Member of the National Assembly for Haute-Garonne's 9th constituency
- In office 21 June 2017 – 21 June 2022
- Preceded by: Christophe Borgel
- Succeeded by: Christine Arrighi

Personal details
- Born: 13 November 1961 (age 64) Issy-les-Moulineaux, France
- Party: La République En Marche!
- Alma mater: CUEJ
- Profession: Journalist

= Sandrine Mörch =

French politician (born 1961)

Sandrine Mörch (born 13 November 1961) is a French journalist and politician of La République En Marche! (LREM) who served as a member of the French National Assembly from 2017 to 2022, representing the 9th constituency of the Haute-Garonne department.

==Political career==
In parliament, Mörch served as member of the Committee on Cultural Affairs and Education.
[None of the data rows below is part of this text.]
(* ===== verification/MmcDemo.v ===== *)
(** * MmcDemo: sessions with the command [mmc]

    The command of MmcCmd.v on the simulated board with the SD card of SdDemo.v and with the eMMC of EmmcDemo.v: the
    theorem of MmcSession.v applies, and the commands run and print. *)

From stdpp Require Import base list option strings.
From Stdlib Require Import ZifyBool.
From S2P Require Import Prelude Cmem Carray Part Command MmcTypes Mmc Pl180 SdCard SdInit SdWrite SdHost SdBoot SdDemo Emmc EmmcDemo MmcCmd MmcSession.
Import Carray MmcTypes Mmc SdCard SdInit SdWrite SdHost SdBoot SdDemo MmcCmd MmcSession.
Import Pl180.

Module MmcDemo.

Section Sd.
#[local] Existing Instance demo_card.
#[local] Existing Instance demo_writer.

Definition tables : list part_driver := [dos_table (HO := ops rounds) the_stack 4].

Lemma board_any m : board_ok (with_disk demo m) the_stack.
Proof. destruct demo_board as [? [? ?] [? ? ?] ?]. split; [done|by split|by split|done]. Qed.

Lemma drivers_any m : Forall (only_reads (WO := board_works rounds rounds_enough) (with_disk demo m) the_stack) (map pd_driver tables).
Proof. apply Forall_cons_iff. split; [|by apply List.Forall_nil]. apply dos_only_reads; [by vm_compute|apply board_any|done]. Qed.

Definition demo_ops : list op := [Write 0x10000 7 2; Rescan; Read 0x20000 6 4; Read 0x20000 1000 100; Write 0x10000 800 300; Dev; Info; List; Read 0x30000 7 1].

Lemma mmc_session_refines_witness : exists w s' m',
  session (PF := sim_platform) rounds (fun _ => true) the_stack 4 tables demo_ops (State w 0 []) = Some ([0; 0; 0; 1; 1; 0; 0; 0; 0], s') /\
  in_use rounds rounds_enough (with_disk demo m') (wd s') /\ session_spec demo the_stack demo_ops (demo_disk, ram w) (m', ram (wd s')).
Proof.
  destruct (card_starts rounds rounds_enough (with_disk demo demo_disk) (fun _ => true) the_stack _ (board_any _) (drivers_any _) in_slot power_on 4 power_on_wired ltac:(done)) as (w & _ & Hu).
  exists w. apply (mmc_session_refines rounds rounds_enough demo (fun _ => true) the_stack 4 tables board_any drivers_any demo_ops (State w 0 []) demo_disk);
    [by left|exact Hu|]. repeat (apply Forall_cons_iff; split; [cbn; unfold readable; cbn; lia || done|]). by apply List.Forall_nil.
Defined.

(** From power-on: the card is started by the first command, which chooses the device. *)
Definition shell (l : list (list Z)) (s : state) : option (Z * state) := do_mmcops (HO := ops rounds) (fun _ => true) the_stack 4 tables 0 l s.

Example demo_session :
  match mmc_initialize (HO := ops rounds) (cpu_mmc_init true true) false power_on with
  | Some (_, w1) =>
    match shell (map lit ["mmc"; "info"]%string) (State w1 (-1) []) with
    | Some (r, s) => r = 0 /\ curr_device s = 0 /\ out s =
        lit "Device: MMC" ++ nl ++ lit "Manufacturer ID: 1d" ++ nl ++ lit "OEM: 4144" ++ nl ++ lit "Name: SD    " ++ nl ++ lit "Bus Speed: 6250000" ++ nl ++
        lit "Mode : SD Legacy" ++ nl ++ lit "Rd Block Len: 512" ++ nl ++ lit "SD version 3.0" ++ nl ++ lit "High Capacity: Yes" ++ nl ++ lit "Capacity: 512 KiB" ++ nl ++
        lit "Bus Width: 1-bit" ++ nl ++ lit "Erase Group Size: 512 Bytes" ++ nl
    | None => False
    end
  | None => False
  end.
Proof. vm_compute. split_and!; reflexivity. Qed.

End Sd.

(** ** An eMMC is divided by a command *)

Section Emmc.
#[local] Existing Instance EmmcDemo.emmc.

Definition divide : list (list Z) :=
  map lit ["mmc"; "hwpartition"; "user"; "enh"; "16384"; "32768"; "gp1"; "16384"; "enh"; "gp2"; "49152"; "wrrel"; "off"; "complete"]%string.

Example demo_parse : parse_conf (drop 2 divide) = Some (EmmcDemo.demo_conf, MMC_HWPART_CONF_COMPLETE).
Proof. reflexivity. Qed.

Example demo_divide :
  match do_mmcops (HO := ops rounds) (fun _ => true) the_stack 4 [] 0 divide (State (EmmcDemo.with_card EmmcDemo.demo_csd) 0 []) with
  | Some (r, s) => r = 0 /\ Emmc.completed (s_card (io (wd s))) = true /\ out s =
      lit "Partition configuration:" ++ nl ++ [9] ++ lit "User Enhanced Start: 8 MiB" ++ nl ++ [9] ++ lit "User Enhanced Size: 16 MiB" ++ nl ++
      [9] ++ lit "GP1 Capacity: 8 MiB ENH" ++ nl ++ [9] ++ lit "GP2 Capacity: 24 MiB" ++ nl ++ [9] ++ lit "GP2 write reliability: off" ++ nl ++
      [9] ++ lit "No GP3 partition" ++ nl ++ [9] ++ lit "No GP4 partition" ++ nl ++ lit "Partitioning successful, power-cycle to make effective" ++ nl
  | None => False
  end.
Proof. vm_compute. split_and!; reflexivity. Qed.

End Emmc.

End MmcDemo.
(** C1. [check_guardian_key_subset] returns a non-zero value only if, for
    every position [k] below the signature count of the step, the k-th key
    it carries is the registry key of index [k]: the index is not offset by
    the start of the step's signer range.  With four guardians and a step
    capacity of two, step 1 covers the signer range [[2, 4)]: when it
    carries the registry keys 2 and 3 the check returns 0, and when it
    carries the registry keys 0 and 1 the check returns 1. *)
Theorem check_guardian_key_subset_registry_index :
  (∀ capacity fuel e s s' n c,
     NUM_GUARDIANS s = Value (Uint n) s →
     check_guardian_key_subset capacity fuel e s = Value c s' →
     c ≠ 0 →
     ∀ k, 0 ≤ k < get_sig_count_in_step capacity (group_index e) n →
          key_matches e s k)
  ∧ signer_range_start 2 1 = 2
  ∧ signer_range_end 2 1 4 = 4
  ∧ check_guardian_key_subset 2 10
      (Fixture.last_step Fixture.keys23 (Fixture.payload 3 4)) Fixture.fresh
    = Value 0 (mkState {[ SLOTID_TEMP_0 := Uint 0 ]} Fixture.registry)
  ∧ check_guardian_key_subset 2 10
      (Fixture.last_step Fixture.keys01 (Fixture.payload 3 4)) Fixture.fresh
    = Value 1 (mkState {[ SLOTID_TEMP_0 := Uint 2 ]} Fixture.registry).
Proof.
  split.
  - intros capacity fuel e s s' n c Hn Hr Hc k Hk.
    by eapply check_guardian_key_subset_accepts.
  - repeat split; vm_compute; reflexivity.
Qed.

(** ** The approval program *)

Lemma handle_create_eval (e : Env) (s : State) :
  handle_create e s =
  match application_args (Txn e) !! 0%nat with
  | Some h => if Len h <=? 122 then Returned 1 (set_vphash h s) else Failed
  | None => Failed
  end.
Proof.
  unfold handle_create, bootstrap, application_arg, globalPut. unfold_monad.
  destruct (application_args (Txn e) !! 0%nat) as [h | ]; [ | done ].
  replace (Len (bytes_of_string "vphash")) with 6 by reflexivity.
  simpl.
  destruct (Z.leb_spec (6 + Len h) 128), (Z.leb_spec (Len h) 122);
    done || lia.
Qed.

Lemma handle_update_eval (e : Env) (s : State) :
  handle_update e s
  = Returned (Z.b2z (bool_decide (sender (Txn e) = creator_address e))) s.
Proof. reflexivity. Qed.

Lemma vaa_processor_program_eval (capacity : Z) (fuel : nat)
    (on_completion : OnComplete) (e : Env) (s : State) :
  vaa_processor_program capacity fuel on_completion e s =
  if application_id (Txn e) =? 0 then handle_create e s
  else match on_completion with
       | UpdateApplication => handle_update e s
       | DeleteApplication => handle_delete e s
       | NoOp => handle_noop capacity fuel e s
       | OptIn | CloseOut | ClearState => Failed
       end.
Proof.
  unfold vaa_processor_program. simpl. unfold_monad.
  destruct (application_id (Txn e) =? 0); [ done | ].
  by destruct on_completion.
Qed.

Lemma handle_noop_eval (capacity : Z) (fuel : nat) (e : Env) (s : State) :
  handle_noop capacity fuel e s =
  match application_args (Txn e) !! 0%nat with
  | Some method =>
      if bool_decide (method = bytes_of_string "setvphash") then setvphash e s
      else if bool_decide (method = bytes_of_string "verify")
           then verify capacity fuel e s
           else Failed
  | None => Failed
  end.
Proof.
  unfold handle_noop, METHOD_is, application_arg. simpl. unfold_monad.
  destruct (application_args (Txn e) !! 0%nat) as [method | ]; [ | done ].
  simpl.
  destruct (bool_decide (method = bytes_of_string "setvphash")); [ done | ].
  simpl.
  by destruct (bool_decide (method = bytes_of_string "verify")).
Qed.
In addition to her committee assignments, she was a member of the French-British Parliamentary Friendship Group. In 2019, she became a member of the French delegation to the Franco-German Parliamentary Assembly.
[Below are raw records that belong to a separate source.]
(** * SSA transformation of miasm2 ([miasm2/analysis/ssa.py])

    A shallow embedding of the classes [SSA], [SSABlock] and [SSADiGraph]
    and the properties of the renaming, phi placement and reassembling
    algorithms. *)

From Stdlib Require Import List String ZArith Lia Bool Arith PeanoNat.
Import ListNotations.
Local Open Scope string_scope.
Local Open Scope list_scope.
Set Warnings "-register-all".

(** ** Expressions *)

(** [ExprId.name] is a [str], or the tuple [(name, index)] that
    [_gen_var_expr] builds (a tuple may nest when an SSA name is renamed
    again). *)
Inductive name : Type :=
| NStr (s : string)
| NTup (n : name) (index : nat).

Inductive expr : Type :=
| ExprId (n : name) (size : nat)
| ExprInt (v : Z) (size : nat)
| ExprMem (arg : expr) (size : nat)
| ExprOp (op : string) (args : list expr).

Fixpoint name_eqb (a b : name) : bool :=
  match a, b with
  | NStr s, NStr t => String.eqb s t
  | NTup n i, NTup m j => name_eqb n m && Nat.eqb i j
  | _, _ => false
  end.

Fixpoint expr_eqb (a b : expr) {struct a} : bool :=
  match a, b with
  | ExprId n s, ExprId m t => name_eqb n m && Nat.eqb s t
  | ExprInt v s, ExprInt w t => Z.eqb v w && Nat.eqb s t
  | ExprMem x s, ExprMem y t => expr_eqb x y && Nat.eqb s t
  | ExprOp o xs, ExprOp p ys =>
      String.eqb o p &&
      (fix all2 (l : list expr) (r : list expr) {struct l} : bool :=
         match l, r with
         | [], [] => true
         | x :: l', y :: r' => expr_eqb x y && all2 l' r'
         | _, _ => false
         end) xs ys
  | _, _ => false
  end.

(** ** Python containers *)

(** A [dict] in insertion order: assigning an existing key keeps its place,
    a new key goes to the end. *)
Section Dict.
Context {K V : Type} (eqb : K -> K -> bool).

Fixpoint dict_get (d : list (K * V)) (k : K) : option V :=
  match d with
  | [] => None
  | (k', v) :: d' => if eqb k k' then Some v else dict_get d' k
  end.

Definition dict_mem (d : list (K * V)) (k : K) : bool :=
  match dict_get d k with Some _ => true | None => false end.

Fixpoint dict_set (d : list (K * V)) (k : K) (v : V) : list (K * V) :=
  match d with
  | [] => [(k, v)]
  | (k', v') :: d' =>
      if eqb k k' then (k', v) :: d' else (k', v') :: dict_set d' k v
  end.

Fixpoint dict_del (d : list (K * V)) (k : K) : list (K * V) :=
  match d with
  | [] => []
  | (k', v') :: d' => if eqb k k' then d' else (k', v') :: dict_del d' k
  end.

Definition dict_keys (d : list (K * V)) : list K := map fst d.
End Dict.

(** A [set], kept as a list without repetition. *)
Section PySet.
Context {A : Type} (eqb : A -> A -> bool).

Fixpoint set_mem (x : A) (s : list A) : bool :=
  match s with
  | [] => false
  | y :: s' => eqb x y || set_mem x s'
  end.
(** One entry of the log per call into the driver that does I/O. *)
Inductive Call : Type :=
| CallConnect (uri : string)
| CallDisconnect (h : MongoClient)
| CallPing (h : MongoClient)
| CallFindOne (c : MongoCollection) (filter : any)
| CallFind (c : MongoCollection) (filter : any) (o : FindOptions)
| CallInsertOne (c : MongoCollection) (object : any) (o : InsertOneOptions)
| CallUpdateOne (c : MongoCollection) (filter update : any) (o : UpdateOptions)
| CallDeleteOne (c : MongoCollection) (filter : any) (o : DeleteOptions)
| CallDeleteMany (c : MongoCollection) (filter : any) (o : DeleteOptions)
| CallReplaceOne (c : MongoCollection) (filter replacement : any) (o : ReplaceOptions).
End Values.

(** The operations of the driver the facade calls.  [mongo_Connect] is
    [mongo.Connect] applied to [options.Client().ApplyURI(uri)]; the ten
    second deadline of its context is part of the opaque outcome.
    [client_Database] and [database_Collection] only build handles. *)
Class Driver {T : DriverTypes} : Type := {
  mongo_Connect : string -> World -> (option MongoClient * option DriverError) * World;
  client_Disconnect : MongoClient -> World -> option DriverError * World;
  client_Ping : MongoClient -> World -> option DriverError * World;
  client_Database : MongoClient -> string -> MongoDatabase;
  database_Collection : MongoDatabase -> string -> MongoCollection;
  collection_FindOne : MongoCollection -> any -> World -> option SingleResult * World;
  collection_Find :
    MongoCollection -> any -> FindOptions -> World ->
    (option Cursor * option DriverError) * World;
  collection_InsertOne :
    MongoCollection -> any -> InsertOneOptions -> World ->
    (option InsertOneResult * option DriverError) * World;
  collection_UpdateOne :
    MongoCollection -> any -> any -> UpdateOptions -> World ->
    (option UpdateResult * option DriverError) * World;
  collection_DeleteOne :
    MongoCollection -> any -> DeleteOptions -> World ->
    (option DeleteResult * option DriverError) * World;
  collection_DeleteMany :
    MongoCollection -> any -> DeleteOptions -> World ->
    (option DeleteResult * option DriverError) * World;
  collection_ReplaceOne :
    MongoCollection -> any -> any -> ReplaceOptions -> World ->
    (option UpdateResult * option DriverError) * World
}.

(** ** The facade *)

Section Facade.
Context {T : DriverTypes} {D : Driver}.

Record Credentials : Type := {
  username : string;
  password : string
}.

Record Client : Type := {
  cl : option MongoClient;
  cr : option Credentials;
  db : option MongoDatabase;
  co : option MongoCollection;
  u : string
}.

Definition NewClient (_username _password _url : string) : Client :=
  {| cl := None;
     cr := Some {| username := _username; password := _password |};
     db := None;
     co := None;
     u := _url |}.

(** *** Execution state and monad *)

Record State : Type := {
  client : Client;
  world : World;
  calls : list Call
}.

Inductive Result (A : Type) : Type :=
| Returned (a : A) (s : State)
| Panicked (s : State).
Arguments Returned {A} a s.
Arguments Panicked {A} s.

Definition M (A : Type) : Type := State -> Result A.

Definition ret {A} (a : A) : M A := fun s => Returned a s.

Definition bind {A B} (m : M A) (f : A -> M B) : M B :=
  fun s =>
    match m s with
    | Returned a s' => f a s'
    | Panicked s' => Panicked s'
    end.

Definition result_of {A} (r : Result A) : option A :=
  match r with
  | Returned a _ => Some a
  | Panicked _ => None
  end.

Definition state_of {A} (r : Result A) : State :=
  match r with
  | Returned _ s => s
  | Panicked s => s
  end.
She lost her seat to Christine Arrighi from EELV (NUPES)in the 2022 French legislative election.

==Political positions==
On immigration, Mörch is considered to be part of her parliamentary group's more liberal wing. In late 2019, she was among the critics of the government's legislative proposals on immigrations and instead join 17 LREM member who recommended, in particular, greater access to the labour market for migrants, but also "specific measures for collaboration with the authorities of safe countries, such as Albania and Georgia, in order to inform candidates for departure, in their country of origin, of what the asylum application really is."

In 2020, Mörch was one of ten LREM members who voted against her parliamentary group's majority and opposed a much discussed security bill drafted by her colleagues Alice Thourot and Jean-Michel Fauvergue that helps, among other measures, curtail the filming of police forces.

==Personal life==
In March 2020, Mörch tested positive for coronavirus.